--- Collected data entries ---
==========

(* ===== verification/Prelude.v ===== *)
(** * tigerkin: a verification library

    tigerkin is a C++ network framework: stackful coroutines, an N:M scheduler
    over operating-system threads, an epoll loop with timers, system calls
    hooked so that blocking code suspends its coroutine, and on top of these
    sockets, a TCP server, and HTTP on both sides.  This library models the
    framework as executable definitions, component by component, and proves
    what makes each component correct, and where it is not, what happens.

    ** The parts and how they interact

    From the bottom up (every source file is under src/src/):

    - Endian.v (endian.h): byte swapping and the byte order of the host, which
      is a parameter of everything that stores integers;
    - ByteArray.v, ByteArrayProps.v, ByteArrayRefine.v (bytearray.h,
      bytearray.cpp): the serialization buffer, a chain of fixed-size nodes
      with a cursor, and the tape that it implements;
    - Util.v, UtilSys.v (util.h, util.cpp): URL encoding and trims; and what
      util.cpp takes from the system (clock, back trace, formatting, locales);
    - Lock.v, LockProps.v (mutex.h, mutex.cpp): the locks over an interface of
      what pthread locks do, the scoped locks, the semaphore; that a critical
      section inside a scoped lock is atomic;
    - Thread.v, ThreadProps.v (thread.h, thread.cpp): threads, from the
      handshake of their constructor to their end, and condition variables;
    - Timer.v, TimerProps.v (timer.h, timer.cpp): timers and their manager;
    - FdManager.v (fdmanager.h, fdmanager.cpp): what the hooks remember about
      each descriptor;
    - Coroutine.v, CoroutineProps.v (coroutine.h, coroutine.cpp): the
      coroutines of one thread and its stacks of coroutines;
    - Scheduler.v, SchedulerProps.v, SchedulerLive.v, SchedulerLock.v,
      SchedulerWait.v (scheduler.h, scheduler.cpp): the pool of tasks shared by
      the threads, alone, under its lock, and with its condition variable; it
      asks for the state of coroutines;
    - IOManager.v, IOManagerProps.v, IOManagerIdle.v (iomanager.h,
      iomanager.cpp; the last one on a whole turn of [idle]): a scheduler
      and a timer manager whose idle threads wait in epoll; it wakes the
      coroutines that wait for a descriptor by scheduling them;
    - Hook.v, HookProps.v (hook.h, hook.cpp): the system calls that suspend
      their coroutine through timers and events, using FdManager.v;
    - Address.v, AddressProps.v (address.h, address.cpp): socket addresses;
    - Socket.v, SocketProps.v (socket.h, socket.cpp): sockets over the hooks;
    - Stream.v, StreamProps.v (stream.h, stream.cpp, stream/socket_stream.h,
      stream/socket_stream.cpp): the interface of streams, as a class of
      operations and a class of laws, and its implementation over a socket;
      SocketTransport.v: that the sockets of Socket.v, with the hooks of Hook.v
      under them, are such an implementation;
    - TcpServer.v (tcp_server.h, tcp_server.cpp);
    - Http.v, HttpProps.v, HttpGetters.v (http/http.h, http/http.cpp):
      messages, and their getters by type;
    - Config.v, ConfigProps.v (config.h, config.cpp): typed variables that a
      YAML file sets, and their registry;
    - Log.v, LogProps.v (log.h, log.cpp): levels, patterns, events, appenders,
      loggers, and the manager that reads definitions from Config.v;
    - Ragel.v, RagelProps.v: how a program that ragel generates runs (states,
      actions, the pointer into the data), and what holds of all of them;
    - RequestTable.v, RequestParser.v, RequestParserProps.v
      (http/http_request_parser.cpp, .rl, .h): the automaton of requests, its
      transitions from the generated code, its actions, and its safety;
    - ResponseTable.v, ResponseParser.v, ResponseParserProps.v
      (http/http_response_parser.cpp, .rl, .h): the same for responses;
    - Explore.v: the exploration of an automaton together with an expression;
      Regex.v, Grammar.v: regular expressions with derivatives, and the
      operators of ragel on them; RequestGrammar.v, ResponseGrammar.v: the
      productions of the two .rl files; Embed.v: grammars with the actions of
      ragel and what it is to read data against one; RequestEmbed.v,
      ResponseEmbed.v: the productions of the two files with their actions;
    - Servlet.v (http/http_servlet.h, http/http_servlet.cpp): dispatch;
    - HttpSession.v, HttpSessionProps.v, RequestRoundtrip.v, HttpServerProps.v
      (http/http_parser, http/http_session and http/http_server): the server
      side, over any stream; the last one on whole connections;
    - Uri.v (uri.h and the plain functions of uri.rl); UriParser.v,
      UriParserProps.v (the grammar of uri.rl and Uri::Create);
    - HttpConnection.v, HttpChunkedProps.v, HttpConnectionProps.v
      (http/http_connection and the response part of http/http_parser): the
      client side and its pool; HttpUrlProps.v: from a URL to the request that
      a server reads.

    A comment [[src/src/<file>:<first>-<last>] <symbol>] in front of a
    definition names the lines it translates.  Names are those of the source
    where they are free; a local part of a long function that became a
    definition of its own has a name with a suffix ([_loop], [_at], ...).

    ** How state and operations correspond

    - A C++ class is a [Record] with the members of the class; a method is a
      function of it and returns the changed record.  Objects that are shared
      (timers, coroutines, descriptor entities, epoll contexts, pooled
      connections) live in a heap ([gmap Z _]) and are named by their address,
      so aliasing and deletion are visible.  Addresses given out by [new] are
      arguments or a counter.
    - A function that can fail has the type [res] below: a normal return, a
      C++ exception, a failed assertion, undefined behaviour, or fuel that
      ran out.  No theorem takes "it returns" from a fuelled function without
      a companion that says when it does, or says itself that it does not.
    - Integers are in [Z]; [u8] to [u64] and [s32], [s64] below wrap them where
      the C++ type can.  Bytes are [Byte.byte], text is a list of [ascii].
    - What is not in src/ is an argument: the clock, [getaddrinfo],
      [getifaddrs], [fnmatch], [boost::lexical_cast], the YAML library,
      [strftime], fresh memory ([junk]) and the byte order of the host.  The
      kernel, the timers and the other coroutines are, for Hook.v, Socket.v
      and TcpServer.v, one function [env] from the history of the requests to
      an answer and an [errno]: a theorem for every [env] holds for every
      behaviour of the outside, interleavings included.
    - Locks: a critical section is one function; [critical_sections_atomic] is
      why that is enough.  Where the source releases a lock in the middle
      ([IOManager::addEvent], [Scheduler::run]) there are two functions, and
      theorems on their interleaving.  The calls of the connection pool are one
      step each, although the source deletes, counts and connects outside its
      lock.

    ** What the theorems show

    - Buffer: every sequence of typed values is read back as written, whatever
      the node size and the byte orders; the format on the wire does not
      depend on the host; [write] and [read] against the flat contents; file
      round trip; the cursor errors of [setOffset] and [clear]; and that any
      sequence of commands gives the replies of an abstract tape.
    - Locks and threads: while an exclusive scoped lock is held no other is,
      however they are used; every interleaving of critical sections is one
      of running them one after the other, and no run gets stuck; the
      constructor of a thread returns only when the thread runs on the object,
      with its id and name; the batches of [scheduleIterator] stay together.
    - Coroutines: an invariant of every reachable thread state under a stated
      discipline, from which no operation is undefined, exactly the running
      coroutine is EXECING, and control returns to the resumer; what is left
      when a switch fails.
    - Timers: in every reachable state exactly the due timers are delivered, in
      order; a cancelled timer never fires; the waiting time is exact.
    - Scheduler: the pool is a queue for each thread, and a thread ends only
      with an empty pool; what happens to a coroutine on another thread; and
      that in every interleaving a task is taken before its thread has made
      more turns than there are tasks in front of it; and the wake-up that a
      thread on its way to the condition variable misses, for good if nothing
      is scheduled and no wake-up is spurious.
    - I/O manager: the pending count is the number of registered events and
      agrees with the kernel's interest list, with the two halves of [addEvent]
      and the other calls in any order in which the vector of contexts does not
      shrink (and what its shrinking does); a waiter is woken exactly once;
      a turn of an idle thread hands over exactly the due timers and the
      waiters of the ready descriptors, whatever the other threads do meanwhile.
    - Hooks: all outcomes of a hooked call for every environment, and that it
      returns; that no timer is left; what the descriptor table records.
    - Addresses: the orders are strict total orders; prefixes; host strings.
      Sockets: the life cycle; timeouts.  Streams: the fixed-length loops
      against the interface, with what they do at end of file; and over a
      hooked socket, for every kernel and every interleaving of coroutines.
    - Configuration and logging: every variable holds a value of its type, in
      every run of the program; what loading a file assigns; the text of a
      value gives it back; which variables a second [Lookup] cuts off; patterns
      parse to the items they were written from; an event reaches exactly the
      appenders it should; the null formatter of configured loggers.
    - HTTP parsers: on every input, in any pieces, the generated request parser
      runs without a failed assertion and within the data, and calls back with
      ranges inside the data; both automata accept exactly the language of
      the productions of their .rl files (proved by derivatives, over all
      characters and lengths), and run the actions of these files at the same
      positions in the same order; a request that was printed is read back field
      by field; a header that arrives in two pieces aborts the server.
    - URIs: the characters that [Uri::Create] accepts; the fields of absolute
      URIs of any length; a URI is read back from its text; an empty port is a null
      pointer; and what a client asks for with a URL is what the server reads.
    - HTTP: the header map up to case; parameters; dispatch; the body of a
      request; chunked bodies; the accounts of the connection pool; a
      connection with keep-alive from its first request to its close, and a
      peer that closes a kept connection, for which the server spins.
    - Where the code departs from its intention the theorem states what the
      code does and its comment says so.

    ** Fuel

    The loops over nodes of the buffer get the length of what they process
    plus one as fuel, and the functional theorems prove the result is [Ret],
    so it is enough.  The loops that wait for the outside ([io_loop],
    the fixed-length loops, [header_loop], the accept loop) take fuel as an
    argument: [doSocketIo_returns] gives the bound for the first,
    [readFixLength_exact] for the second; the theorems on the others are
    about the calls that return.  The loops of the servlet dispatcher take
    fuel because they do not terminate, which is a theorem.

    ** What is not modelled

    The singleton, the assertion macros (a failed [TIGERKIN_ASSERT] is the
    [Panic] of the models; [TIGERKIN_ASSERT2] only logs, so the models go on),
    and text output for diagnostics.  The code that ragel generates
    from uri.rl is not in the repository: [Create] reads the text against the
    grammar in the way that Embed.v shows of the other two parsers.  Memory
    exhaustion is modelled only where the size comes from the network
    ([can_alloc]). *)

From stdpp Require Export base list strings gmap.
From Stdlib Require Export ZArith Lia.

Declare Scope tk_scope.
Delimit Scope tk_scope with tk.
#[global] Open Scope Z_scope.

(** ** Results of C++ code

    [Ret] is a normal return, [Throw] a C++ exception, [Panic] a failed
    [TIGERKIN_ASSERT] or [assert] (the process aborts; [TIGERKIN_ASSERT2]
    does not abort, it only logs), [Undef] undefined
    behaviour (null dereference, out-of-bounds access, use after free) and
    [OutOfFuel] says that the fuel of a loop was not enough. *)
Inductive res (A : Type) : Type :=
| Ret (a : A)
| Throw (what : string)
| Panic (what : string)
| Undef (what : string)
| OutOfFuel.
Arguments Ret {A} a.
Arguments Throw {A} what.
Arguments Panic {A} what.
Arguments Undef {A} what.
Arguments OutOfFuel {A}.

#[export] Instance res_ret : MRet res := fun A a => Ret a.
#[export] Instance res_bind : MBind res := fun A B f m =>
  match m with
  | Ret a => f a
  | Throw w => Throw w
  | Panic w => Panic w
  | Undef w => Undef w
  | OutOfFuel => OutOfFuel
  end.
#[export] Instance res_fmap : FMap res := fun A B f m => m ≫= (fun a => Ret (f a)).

==========

--- What this task involves ---
Copy out the lines of the data where the word "states" can be found.

--- Result ---
    - Ragel.v, RagelProps.v: how a program that ragel generates runs (states,
    - Where the code departs from its intention the theorem states what the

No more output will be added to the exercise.